Although the data below holds other lines too, output only those from the line with "Ok thread_ids =>" up to and including the line with "Definition report_worker (p", exactly as they appear.
———
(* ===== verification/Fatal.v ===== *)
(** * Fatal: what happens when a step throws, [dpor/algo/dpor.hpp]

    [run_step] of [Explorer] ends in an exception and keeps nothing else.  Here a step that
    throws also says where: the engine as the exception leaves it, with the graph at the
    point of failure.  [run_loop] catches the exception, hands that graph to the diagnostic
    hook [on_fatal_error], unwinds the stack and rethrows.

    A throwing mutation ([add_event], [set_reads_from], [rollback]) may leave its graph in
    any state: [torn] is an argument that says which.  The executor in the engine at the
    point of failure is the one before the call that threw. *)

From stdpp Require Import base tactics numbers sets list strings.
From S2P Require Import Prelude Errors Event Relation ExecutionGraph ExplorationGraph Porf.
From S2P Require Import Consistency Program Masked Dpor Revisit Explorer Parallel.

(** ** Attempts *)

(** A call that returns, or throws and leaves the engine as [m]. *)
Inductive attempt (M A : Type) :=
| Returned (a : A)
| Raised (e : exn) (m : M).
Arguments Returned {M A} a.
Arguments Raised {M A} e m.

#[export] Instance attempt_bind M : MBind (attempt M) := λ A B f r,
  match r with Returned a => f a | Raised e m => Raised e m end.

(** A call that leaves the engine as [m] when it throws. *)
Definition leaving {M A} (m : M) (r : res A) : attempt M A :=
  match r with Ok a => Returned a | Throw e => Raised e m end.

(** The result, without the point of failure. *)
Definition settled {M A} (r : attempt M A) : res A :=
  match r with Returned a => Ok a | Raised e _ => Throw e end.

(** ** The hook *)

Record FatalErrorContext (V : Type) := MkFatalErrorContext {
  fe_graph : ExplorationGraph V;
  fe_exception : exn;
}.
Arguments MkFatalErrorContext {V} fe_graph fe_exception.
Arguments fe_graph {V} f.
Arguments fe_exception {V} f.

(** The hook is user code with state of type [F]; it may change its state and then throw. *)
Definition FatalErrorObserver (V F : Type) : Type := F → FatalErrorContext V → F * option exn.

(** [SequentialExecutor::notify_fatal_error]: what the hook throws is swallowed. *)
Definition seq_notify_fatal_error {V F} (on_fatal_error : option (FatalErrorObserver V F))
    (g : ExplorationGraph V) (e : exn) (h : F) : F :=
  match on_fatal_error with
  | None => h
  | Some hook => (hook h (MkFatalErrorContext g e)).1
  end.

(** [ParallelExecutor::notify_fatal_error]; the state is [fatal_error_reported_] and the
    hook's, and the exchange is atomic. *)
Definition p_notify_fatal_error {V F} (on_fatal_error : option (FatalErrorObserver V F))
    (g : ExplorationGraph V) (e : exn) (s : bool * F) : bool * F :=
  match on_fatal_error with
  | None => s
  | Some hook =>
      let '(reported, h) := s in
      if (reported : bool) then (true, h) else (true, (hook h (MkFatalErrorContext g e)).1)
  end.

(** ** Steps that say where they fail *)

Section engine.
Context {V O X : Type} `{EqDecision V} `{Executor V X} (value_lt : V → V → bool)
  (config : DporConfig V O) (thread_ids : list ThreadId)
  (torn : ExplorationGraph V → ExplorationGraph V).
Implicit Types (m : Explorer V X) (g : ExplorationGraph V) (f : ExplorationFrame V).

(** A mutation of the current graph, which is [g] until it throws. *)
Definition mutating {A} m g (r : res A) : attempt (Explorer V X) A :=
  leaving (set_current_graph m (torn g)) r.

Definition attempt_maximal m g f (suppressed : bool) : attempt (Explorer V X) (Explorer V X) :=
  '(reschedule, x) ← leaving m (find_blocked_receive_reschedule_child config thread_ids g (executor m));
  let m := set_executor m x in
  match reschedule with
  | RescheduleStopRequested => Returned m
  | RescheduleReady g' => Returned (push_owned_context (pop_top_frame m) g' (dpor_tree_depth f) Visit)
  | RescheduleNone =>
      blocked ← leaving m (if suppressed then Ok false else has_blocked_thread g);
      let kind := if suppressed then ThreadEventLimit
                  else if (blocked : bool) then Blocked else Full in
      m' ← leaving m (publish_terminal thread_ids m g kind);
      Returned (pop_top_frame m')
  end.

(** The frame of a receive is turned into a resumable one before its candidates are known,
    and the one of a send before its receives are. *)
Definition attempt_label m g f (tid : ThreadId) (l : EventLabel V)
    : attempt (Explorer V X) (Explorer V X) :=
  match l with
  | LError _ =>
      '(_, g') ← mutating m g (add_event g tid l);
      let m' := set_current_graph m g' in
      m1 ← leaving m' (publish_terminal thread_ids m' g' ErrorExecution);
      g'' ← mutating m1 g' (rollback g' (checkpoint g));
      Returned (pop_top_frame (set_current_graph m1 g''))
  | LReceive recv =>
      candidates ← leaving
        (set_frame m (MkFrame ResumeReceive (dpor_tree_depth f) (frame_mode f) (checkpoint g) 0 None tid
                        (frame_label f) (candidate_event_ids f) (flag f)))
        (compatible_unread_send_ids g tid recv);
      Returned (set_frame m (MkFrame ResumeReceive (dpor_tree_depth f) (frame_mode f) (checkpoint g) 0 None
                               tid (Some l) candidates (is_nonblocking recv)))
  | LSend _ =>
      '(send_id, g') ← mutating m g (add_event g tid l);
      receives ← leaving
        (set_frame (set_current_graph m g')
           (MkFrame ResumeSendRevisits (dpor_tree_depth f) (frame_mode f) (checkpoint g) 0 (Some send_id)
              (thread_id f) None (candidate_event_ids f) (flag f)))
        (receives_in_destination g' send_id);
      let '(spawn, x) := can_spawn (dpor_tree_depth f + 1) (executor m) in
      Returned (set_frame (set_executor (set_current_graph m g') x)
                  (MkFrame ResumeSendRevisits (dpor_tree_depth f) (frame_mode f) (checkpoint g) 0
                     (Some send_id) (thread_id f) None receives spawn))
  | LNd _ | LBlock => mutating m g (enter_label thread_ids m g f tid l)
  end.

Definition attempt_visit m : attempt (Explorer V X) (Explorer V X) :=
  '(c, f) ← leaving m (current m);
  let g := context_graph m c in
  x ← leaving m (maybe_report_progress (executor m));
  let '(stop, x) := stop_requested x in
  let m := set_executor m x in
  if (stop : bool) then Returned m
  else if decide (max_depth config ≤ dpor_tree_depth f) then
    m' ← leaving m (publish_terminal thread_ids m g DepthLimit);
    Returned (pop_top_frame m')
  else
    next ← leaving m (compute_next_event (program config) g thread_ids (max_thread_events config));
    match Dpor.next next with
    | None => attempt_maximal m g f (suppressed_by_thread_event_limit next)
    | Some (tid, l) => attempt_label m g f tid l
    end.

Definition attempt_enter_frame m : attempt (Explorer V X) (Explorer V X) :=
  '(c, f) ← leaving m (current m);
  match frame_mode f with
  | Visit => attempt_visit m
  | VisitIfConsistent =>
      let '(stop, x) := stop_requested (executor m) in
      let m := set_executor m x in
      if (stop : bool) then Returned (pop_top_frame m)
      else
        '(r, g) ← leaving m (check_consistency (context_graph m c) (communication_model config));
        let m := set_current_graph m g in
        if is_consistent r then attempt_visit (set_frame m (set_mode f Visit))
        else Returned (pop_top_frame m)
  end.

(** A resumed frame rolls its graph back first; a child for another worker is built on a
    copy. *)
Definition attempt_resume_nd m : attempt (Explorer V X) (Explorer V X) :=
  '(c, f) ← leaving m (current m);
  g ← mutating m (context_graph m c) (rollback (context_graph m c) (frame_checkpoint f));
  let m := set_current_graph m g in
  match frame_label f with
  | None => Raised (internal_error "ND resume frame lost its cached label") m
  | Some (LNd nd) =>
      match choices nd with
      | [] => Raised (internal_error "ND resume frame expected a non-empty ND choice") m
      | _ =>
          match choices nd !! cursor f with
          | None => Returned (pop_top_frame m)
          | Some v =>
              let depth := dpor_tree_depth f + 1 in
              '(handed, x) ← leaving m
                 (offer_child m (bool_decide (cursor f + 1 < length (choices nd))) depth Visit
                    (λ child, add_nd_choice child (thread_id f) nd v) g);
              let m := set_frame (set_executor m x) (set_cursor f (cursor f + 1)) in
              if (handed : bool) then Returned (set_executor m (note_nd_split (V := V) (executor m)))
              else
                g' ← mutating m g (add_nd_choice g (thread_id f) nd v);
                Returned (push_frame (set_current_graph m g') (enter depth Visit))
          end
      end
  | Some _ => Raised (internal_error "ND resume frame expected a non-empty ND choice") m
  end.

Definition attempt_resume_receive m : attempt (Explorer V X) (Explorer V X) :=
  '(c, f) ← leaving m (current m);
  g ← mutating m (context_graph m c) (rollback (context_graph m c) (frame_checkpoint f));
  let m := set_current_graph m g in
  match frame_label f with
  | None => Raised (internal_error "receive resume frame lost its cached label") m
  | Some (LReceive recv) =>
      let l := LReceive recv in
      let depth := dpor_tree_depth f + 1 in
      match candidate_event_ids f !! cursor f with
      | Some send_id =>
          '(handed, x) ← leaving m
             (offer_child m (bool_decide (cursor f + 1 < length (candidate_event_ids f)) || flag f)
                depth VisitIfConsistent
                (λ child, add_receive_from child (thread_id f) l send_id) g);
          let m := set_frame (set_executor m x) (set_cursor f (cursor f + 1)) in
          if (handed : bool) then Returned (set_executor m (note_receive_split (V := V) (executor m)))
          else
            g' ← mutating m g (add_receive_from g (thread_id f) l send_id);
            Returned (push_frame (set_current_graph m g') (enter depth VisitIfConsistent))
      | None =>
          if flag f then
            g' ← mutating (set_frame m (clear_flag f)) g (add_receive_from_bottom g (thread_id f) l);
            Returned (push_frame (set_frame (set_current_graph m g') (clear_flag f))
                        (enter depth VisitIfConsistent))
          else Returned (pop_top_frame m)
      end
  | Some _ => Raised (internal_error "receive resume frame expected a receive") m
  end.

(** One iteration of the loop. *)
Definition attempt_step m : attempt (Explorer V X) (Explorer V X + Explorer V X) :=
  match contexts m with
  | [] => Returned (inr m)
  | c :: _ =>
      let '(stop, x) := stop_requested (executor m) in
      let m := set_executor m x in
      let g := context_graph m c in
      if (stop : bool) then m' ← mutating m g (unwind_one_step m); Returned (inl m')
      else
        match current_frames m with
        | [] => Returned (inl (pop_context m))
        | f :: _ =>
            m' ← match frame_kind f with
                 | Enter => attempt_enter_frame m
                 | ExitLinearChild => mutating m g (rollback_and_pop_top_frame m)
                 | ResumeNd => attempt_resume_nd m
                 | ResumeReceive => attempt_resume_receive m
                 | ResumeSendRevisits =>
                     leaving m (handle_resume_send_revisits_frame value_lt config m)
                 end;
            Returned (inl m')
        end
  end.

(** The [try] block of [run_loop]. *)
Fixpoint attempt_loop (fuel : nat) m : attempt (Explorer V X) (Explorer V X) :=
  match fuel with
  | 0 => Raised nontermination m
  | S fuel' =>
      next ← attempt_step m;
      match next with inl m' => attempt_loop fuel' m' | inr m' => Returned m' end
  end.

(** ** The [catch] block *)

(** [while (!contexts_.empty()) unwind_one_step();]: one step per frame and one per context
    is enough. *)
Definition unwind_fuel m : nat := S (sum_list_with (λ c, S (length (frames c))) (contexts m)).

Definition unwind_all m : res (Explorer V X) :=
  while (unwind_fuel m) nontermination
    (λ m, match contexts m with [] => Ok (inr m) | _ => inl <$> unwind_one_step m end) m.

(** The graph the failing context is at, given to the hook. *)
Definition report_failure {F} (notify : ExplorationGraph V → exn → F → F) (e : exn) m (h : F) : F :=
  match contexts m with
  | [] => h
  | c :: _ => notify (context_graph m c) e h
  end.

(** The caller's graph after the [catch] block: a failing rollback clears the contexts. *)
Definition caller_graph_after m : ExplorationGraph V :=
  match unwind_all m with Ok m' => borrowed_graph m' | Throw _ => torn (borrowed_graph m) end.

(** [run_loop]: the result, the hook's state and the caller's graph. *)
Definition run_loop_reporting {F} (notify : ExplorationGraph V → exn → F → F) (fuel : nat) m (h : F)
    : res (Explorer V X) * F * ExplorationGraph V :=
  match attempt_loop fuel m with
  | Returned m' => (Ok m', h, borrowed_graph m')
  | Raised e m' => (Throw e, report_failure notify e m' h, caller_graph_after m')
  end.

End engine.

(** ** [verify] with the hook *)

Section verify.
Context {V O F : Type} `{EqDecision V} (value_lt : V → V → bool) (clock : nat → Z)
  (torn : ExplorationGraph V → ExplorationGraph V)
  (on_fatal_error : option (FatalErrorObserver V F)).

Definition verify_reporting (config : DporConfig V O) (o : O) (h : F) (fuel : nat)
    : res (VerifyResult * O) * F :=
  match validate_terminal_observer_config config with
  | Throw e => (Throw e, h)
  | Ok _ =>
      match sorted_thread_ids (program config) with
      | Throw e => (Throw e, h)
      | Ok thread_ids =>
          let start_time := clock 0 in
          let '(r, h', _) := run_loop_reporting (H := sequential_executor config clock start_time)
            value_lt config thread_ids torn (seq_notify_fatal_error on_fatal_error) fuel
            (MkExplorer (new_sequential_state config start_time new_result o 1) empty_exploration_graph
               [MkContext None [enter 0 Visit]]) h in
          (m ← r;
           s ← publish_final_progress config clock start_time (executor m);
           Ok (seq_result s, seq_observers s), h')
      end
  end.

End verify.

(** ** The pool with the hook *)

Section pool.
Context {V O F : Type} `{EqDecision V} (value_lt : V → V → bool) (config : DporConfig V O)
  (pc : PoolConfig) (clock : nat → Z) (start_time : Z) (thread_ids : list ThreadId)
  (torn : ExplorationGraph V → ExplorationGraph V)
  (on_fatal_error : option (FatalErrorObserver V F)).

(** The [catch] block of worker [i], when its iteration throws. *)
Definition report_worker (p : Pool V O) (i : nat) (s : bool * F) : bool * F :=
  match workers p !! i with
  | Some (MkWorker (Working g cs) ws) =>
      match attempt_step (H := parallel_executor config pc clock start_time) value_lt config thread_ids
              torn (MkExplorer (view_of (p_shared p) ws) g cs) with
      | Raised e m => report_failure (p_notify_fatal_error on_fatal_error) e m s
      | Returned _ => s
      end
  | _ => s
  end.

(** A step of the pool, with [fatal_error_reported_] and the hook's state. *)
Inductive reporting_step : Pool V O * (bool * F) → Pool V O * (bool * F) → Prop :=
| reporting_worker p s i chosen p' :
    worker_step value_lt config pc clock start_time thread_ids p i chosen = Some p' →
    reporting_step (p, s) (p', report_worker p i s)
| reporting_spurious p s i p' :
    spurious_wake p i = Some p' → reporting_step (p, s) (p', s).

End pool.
———
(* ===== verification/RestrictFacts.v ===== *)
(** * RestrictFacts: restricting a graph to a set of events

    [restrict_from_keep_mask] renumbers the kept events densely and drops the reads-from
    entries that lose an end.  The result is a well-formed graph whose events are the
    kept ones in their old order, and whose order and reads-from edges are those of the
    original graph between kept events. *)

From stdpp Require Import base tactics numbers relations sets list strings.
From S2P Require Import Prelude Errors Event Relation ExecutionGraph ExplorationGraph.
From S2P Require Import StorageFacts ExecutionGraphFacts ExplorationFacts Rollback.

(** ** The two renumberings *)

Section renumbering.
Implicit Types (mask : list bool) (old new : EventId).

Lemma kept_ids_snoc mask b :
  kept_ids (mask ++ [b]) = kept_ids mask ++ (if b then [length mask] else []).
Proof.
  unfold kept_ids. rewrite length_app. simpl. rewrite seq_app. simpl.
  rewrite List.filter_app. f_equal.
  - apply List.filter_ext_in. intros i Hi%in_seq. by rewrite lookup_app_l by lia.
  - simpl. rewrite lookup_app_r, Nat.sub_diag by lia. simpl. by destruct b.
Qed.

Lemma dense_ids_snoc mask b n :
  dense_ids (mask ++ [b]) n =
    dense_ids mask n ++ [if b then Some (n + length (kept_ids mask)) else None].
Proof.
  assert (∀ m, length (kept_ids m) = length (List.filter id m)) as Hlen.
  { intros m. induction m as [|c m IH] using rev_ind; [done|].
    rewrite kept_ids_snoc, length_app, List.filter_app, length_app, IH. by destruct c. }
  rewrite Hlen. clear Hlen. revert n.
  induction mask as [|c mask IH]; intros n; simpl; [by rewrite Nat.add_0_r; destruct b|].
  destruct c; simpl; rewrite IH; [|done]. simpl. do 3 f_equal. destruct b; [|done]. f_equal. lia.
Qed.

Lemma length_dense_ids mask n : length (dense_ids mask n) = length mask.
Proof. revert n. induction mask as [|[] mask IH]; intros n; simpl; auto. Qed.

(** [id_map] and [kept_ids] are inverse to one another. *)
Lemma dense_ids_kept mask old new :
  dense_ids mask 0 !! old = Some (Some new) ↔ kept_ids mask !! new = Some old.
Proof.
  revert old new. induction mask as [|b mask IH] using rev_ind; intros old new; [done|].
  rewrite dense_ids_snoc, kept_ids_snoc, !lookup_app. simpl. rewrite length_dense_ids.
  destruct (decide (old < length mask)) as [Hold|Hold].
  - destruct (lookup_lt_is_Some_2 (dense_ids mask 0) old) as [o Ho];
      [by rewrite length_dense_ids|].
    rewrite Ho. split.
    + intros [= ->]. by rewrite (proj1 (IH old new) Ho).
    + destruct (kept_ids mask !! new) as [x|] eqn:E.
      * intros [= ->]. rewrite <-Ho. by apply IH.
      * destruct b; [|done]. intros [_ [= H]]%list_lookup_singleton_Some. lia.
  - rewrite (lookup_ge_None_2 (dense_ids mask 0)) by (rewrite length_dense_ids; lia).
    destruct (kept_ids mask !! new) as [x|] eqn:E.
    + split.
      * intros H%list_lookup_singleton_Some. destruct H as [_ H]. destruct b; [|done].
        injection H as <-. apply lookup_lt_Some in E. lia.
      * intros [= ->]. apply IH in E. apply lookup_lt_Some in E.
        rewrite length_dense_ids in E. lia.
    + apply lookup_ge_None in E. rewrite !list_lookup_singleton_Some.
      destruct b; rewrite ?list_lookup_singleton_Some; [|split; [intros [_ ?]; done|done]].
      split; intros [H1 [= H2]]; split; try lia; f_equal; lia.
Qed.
———
▶ Answer section:
      | Ok thread_ids =>
          let start_time := clock 0 in
          let '(r, h', _) := run_loop_reporting (H := sequential_executor config clock start_time)
            value_lt config thread_ids torn (seq_notify_fatal_error on_fatal_error) fuel
            (MkExplorer (new_sequential_state config start_time new_result o 1) empty_exploration_graph
               [MkContext None [enter 0 Visit]]) h in
          (m ← r;
           s ← publish_final_progress config clock start_time (executor m);
           Ok (seq_result s, seq_observers s), h')
      end
  end.

End verify.

(** ** The pool with the hook *)

Section pool.
Context {V O F : Type} `{EqDecision V} (value_lt : V → V → bool) (config : DporConfig V O)
  (pc : PoolConfig) (clock : nat → Z) (start_time : Z) (thread_ids : list ThreadId)
  (torn : ExplorationGraph V → ExplorationGraph V)
  (on_fatal_error : option (FatalErrorObserver V F)).

(** The [catch] block of worker [i], when its iteration throws. *)
Definition report_worker (p : Pool V O) (i : nat) (s : bool * F) : bool * F :=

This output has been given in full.